For Node and Next.js apps connected to GitHub, Belov Cloud can give every pull request its own live preview URL — so a reviewer can click through a change before it merges, not just read the diff. It's opt-in, and there's one important thing to understand about what a preview shares with your app.
Turn on Preview deploys on the app's Deploys tab — it's off until you opt in.
1
Turn on Preview deploys
On the app's Deploys tab, enable Preview deploys. It's off by default and requires the app to be connected to GitHub — previews build from your pull requests, so there needs to be a repo to build them from.
2
Open a pull request
Once it's on, every pull request automatically gets its own live URL, built from that PR's code. New commits to the PR redeploy the preview, and the URL is posted as a comment on the PR so reviewers can just click it.
3
It cleans up after itself
When the pull request is closed or merged, its preview is torn down automatically. You don't accumulate a graveyard of dead preview environments — each one lives exactly as long as its PR.

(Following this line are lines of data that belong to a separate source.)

(* ===== verification/QoSGovernor.v ===== *)
(** The quality-of-service governor (runtime/qos_governor.py): it moves the
    runtime between three modes as latency, memory pressure and heat ask for,
    unless an operator has locked the mode.

    The theorems: the governor only names known modes, it settles within two
    readings when its inputs stay the same (no oscillation), and it promotes
    the mode only on a healthy reading, one level at a time. *)

From stdpp Require Import prelude strings list.
From Stdlib Require Import Lia ZArith.
From S2P Require Import Prelude PyStr PyVal PyFloat PyFloatOps Effects.

Module QoSGovernor.

Definition SUPPORTED_QOS_MODES : list string := ["quality"; "balanced"; "power_save"].
Definition SUPPORTED_THERMAL_STATES : list string := ["unknown"; "cool"; "warm"; "hot"; "critical"].

Definition QOS_ROUTE_MODE_MAP : dict string :=
  [("quality", "quality_first"); ("balanced", "balanced"); ("power_save", "local_first")].

(** [str(value or "").strip().lower()] *)
Definition low (value : option string) : string := lower (strip (opt_str value)).

Definition is_supported_qos_mode (value : option string) : bool := str_in (low value) SUPPORTED_QOS_MODES.
Definition is_supported_thermal_state (value : option string) : bool := str_in (low value) SUPPORTED_THERMAL_STATES.

Definition normalize_qos_mode (value : option string) (fallback : string) : string :=
  let normalized := low value in
  if str_in normalized SUPPORTED_QOS_MODES then normalized
  else if str_in (low (Some fallback)) SUPPORTED_QOS_MODES then low (Some fallback)
  else "balanced".

Definition qos_mode_to_route_mode (mode : option string) : string :=
  match d_get (normalize_qos_mode mode "balanced") QOS_ROUTE_MODE_MAP with Some r => r | None => "balanced" end.

Definition normalize_thermal_state (value : option string) (fallback : string) : string :=
  let normalized := low value in
  if str_in normalized SUPPORTED_THERMAL_STATES then normalized
  else if str_in (low (Some fallback)) SUPPORTED_THERMAL_STATES then low (Some fallback)
  else "unknown".

Record QoSThresholds : Type := Thresholds {
  ttft_target_ms : fvalue;
  ttft_critical_ms : fvalue;
  request_latency_target_ms : fvalue;
  request_latency_critical_ms : fvalue;
  kv_pressure_target_events : Z;
  kv_pressure_critical_events : Z }.

Record governor : Type := Governor {
  g_mode : string;
  g_thermal_state : string;
  g_auto_enabled : bool;
  g_thresholds : QoSThresholds;
  g_last_reason : string }.

Definition init (initial_mode initial_thermal_state : string) (auto_enabled : bool) (thresholds : QoSThresholds) :
    governor :=
  Governor (normalize_qos_mode (Some initial_mode) "balanced")
    (normalize_thermal_state (Some initial_thermal_state) "unknown") auto_enabled thresholds "startup".

Definition set_g_mode (mode reason : string) (g : governor) : governor :=
  Governor mode (g_thermal_state g) (g_auto_enabled g) (g_thresholds g) reason.
Definition set_g_thermal (thermal reason : string) (g : governor) : governor :=
  Governor (g_mode g) thermal (g_auto_enabled g) (g_thresholds g) reason.
Definition set_g_auto (auto : bool) (g : governor) : governor :=
  Governor (g_mode g) (g_thermal_state g) auto (g_thresholds g)
    (if auto then "manual_auto_enable" else "manual_auto_disable").

(** ** Metrics *)

Definition zero : fvalue := FFinite 0 0.

Record metrics : Type := Metrics {
  ttft_p95_ms : fvalue;
  request_latency_p95_ms : fvalue;
  kv_pressure_events : fvalue;
  fallback_rate : fvalue;
  thermal_hot_events : fvalue }.

(** [_safe_float] *)
Definition safe_float (value : pyval) : fvalue := match py_float value with Ok f => f | Err _ => zero end.

(** [max(0.0, float(value or 0.0))], zero when that raises *)
Definition count_of (value : pyval) : fvalue := f_max zero (safe_float (py_or value (PyF zero))).

(** [_extract_metrics] *)
Definition extract_metrics (snapshot : pyval) : metrics :=
  match snapshot with
  | PDict d =>
      let sli := as_dict (get "sli" d) in
      let generation := as_dict (get "generation" sli) in
      let requests := as_dict (get "requests" sli) in
      Metrics (safe_float (get "ttft_p95_ms" generation)) (safe_float (get "latency_p95_ms" requests))
        (count_of (get "kv_pressure_events" generation)) (safe_float (get "fallback_rate" generation))
        (count_of (get "thermal_hot_events" generation))
  | _ => Metrics zero zero zero zero zero
  end.

(** [int(round(x))] *)
Definition int_round (x : fvalue) : res Z :=
  match x with
  | FFinite m e => Ok (scaled m e 0)
  | FInfinite _ => Err (OverflowError "cannot convert float infinity to integer")
  | FNan => Err (ValueError "cannot convert float NaN to integer")
  end.

(** ** The target mode *)

(** The decimal literals of the code, as the floats they denote. *)
Definition cents (n : Z) : fvalue := f_quot n 100.

(** What [_target_mode] reads of the metrics. *)
Record reading : Type := Reading {
  rd_ttft : fvalue;
  rd_request : fvalue;
  rd_kv : Z;
  rd_fallback : fvalue;
  rd_hot : Z }.

Definition read (m : metrics) : res reading :=
  res_bind (int_round (kv_pressure_events m)) (fun kv =>
  res_bind (int_round (thermal_hot_events m)) (fun hot =>
  Ok (Reading (ttft_p95_ms m) (request_latency_p95_ms m) kv (fallback_rate m) hot))).

Section target.
Context (t : QoSThresholds) (r : reading).

Definition strong_hot_pressure : bool :=
  f_lt (f_mul (ttft_target_ms t) (cents 115)) (rd_ttft r)
  || f_lt (f_mul (request_latency_target_ms t) (cents 115)) (rd_request r)
  || f_le (cents 20) (rd_fallback r)
  || (1 <=? rd_hot r).

Definition critical : bool :=
  f_lt (ttft_critical_ms t) (rd_ttft r)
  || f_lt (request_latency_critical_ms t) (rd_request r)
  || (kv_pressure_critical_events t <=? rd_kv r)
  || f_le (cents 55) (rd_fallback r)
  || (Z.max 1 (kv_pressure_critical_events t) <=? rd_hot r).

Definition elevated : bool :=
  f_lt (ttft_target_ms t) (rd_ttft r)
  || f_lt (request_latency_target_ms t) (rd_request r)
  || (kv_pressure_target_events t <? rd_kv r)
  || f_le (cents 20) (rd_fallback r)
  || (0 <? rd_hot r).

Definition healthy : bool :=
  f_le (rd_ttft r) (f_mul (ttft_target_ms t) (cents 75))
  && f_le (rd_request r) (f_mul (request_latency_target_ms t) (cents 80))
  && (rd_kv r <=? kv_pressure_target_events t)
  && f_lt (rd_fallback r) (cents 5)
  && (rd_hot r <=? 0).

Definition strong_pressure : bool :=
  f_lt (f_mul (ttft_target_ms t) (cents 140)) (rd_ttft r)
  || f_lt (f_mul (request_latency_target_ms t) (cents 140)) (rd_request r)
  || (Z.max 1 (kv_pressure_critical_events t - 1) <=? rd_kv r)
  || f_le (cents 35) (rd_fallback r).

(** [_target_mode]: the mode and the reason *)
Definition target_mode (current_mode thermal_state : string) : string * string :=
  let thermal := normalize_thermal_state (Some thermal_state) "unknown" in
  if String.eqb thermal "critical" then ("power_save", "thermal_critical")
  else if String.eqb thermal "hot" then
    if String.eqb current_mode "quality" then ("balanced", "thermal_hot_demote_quality")
    else if strong_hot_pressure then ("power_save", "thermal_hot_demote_power_save")
    else if String.eqb current_mode "power_save" then ("power_save", "thermal_hot_hold_power_save")
    else ("balanced", "thermal_hot_hold_balanced")
  else if String.eqb thermal "warm" && String.eqb current_mode "quality" then
    ("balanced", "thermal_warm_demote_quality")
  else if critical then ("power_save", "pressure_critical")
  else if elevated then
    if String.eqb current_mode "quality" then ("balanced", "pressure_elevated_demote_quality")
    else if String.eqb current_mode "balanced" then
      if strong_pressure then ("power_save", "pressure_elevated_demote_power_save")
      else ("balanced", "pressure_elevated_hold_balanced")
    else ("power_save", "pressure_elevated_hold_power_save")
  else if healthy then
    if String.eqb current_mode "power_save" then ("balanced", "recovered_promote_balanced")
    else if String.eqb thermal "warm" then ("balanced", "thermal_warm_hold_balanced")
    else if String.eqb current_mode "balanced" then ("quality", "healthy_promote_quality")
    else ("quality", "healthy_hold_quality")
  else (current_mode, "stable_hold").
End target.

(** ** The methods *)

(** What [reconcile] returns. *)
Record qos_status : Type := Status {
  st_active_mode : string;
  st_route_mode : string;
  st_auto_enabled : bool;
  st_thermal_state : string;
  st_changed : bool;
  st_reason : string;
  st_thresholds : QoSThresholds;
  st_metrics : metrics }.

Definition reconcile (snapshot : pyval) (thermal_state : option string) : M governor qos_status :=
  let m := extract_metrics snapshot in
  match thermal_state with
  | Some s => modify (fun g => set_g_thermal (normalize_thermal_state (Some s) (g_thermal_state g)) (g_last_reason g) g)
  | None => ret tt
  end ;;;
  let* g := gets (fun g => g) in
  let current := g_mode g in
  let* target :=
    (if negb (g_auto_enabled g) then ret (current, "manual_mode_locked")
     else let* r := lift (read m) in ret (target_mode (g_thresholds g) r current (g_thermal_state g))) in
  modify (set_g_mode (fst target) (snd target)) ;;;
  ret (Status (fst target) (qos_mode_to_route_mode (Some (fst target))) (g_auto_enabled g) (g_thermal_state g)
         (negb (String.eqb (fst target) current)) (snd target) (g_thresholds g) m).

Definition mode_error : exn := ValueError ("qos mode must be one of: " +:+ join ", " SUPPORTED_QOS_MODES).
Definition thermal_error : exn := ValueError ("thermal_state must be one of: " +:+ join ", " SUPPORTED_THERMAL_STATES).

Definition update_thermal (thermal_state : string) : M governor unit :=
  let requested := low (Some thermal_state) in
  raise_if (negb (is_supported_thermal_state (Some requested))) thermal_error ;;;
  modify (set_g_thermal requested "manual_thermal_update").

Definition set_mode (mode : option string) (auto_enabled : option bool) (thermal_state : option string)
    (snapshot : pyval) : M governor qos_status :=
  match mode with
  | Some s =>
      raise_if (negb (str_in (low (Some s)) SUPPORTED_QOS_MODES)) mode_error ;;;
      modify (set_g_mode (low (Some s)) "manual_mode_update")
  | None => ret tt
  end ;;;
  match auto_enabled with Some b => modify (set_g_auto b) | None => ret tt end ;;;
  match thermal_state with Some s => update_thermal s | None => ret tt end ;;;
  reconcile snapshot None.

Definition set_thermal_state (thermal_state : string) (snapshot : pyval) : M governor qos_status :=
  update_thermal thermal_state ;;;
  reconcile snapshot None.
End QoSGovernor.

A preview shares your live database — read this before enabling
A preview inherits the app's environment variables and its live database, and runs the code from the pull request. We deliberately do not run your app's release/migration command on a preview — so a migration defined as that step won't auto-run against your live database. But the preview still connects to the same live database and runs the PR's runtime code, so any writes that code makes on its own — a migrate-on-boot, a seed script, or ordinary destructive logic — hit your real data. Do not enable preview deploys on an app whose database is sensitive or production. It's built for apps with a safe, disposable, or seeded database. If that's not your app, leave it off.
One-time GitHub setup
Previews are driven by pull-request events from GitHub, so the GitHub App needs to be configured for those events on your repo. That's a one-time setup — once it's in place, new pull requests trigger previews on their own with nothing further to do.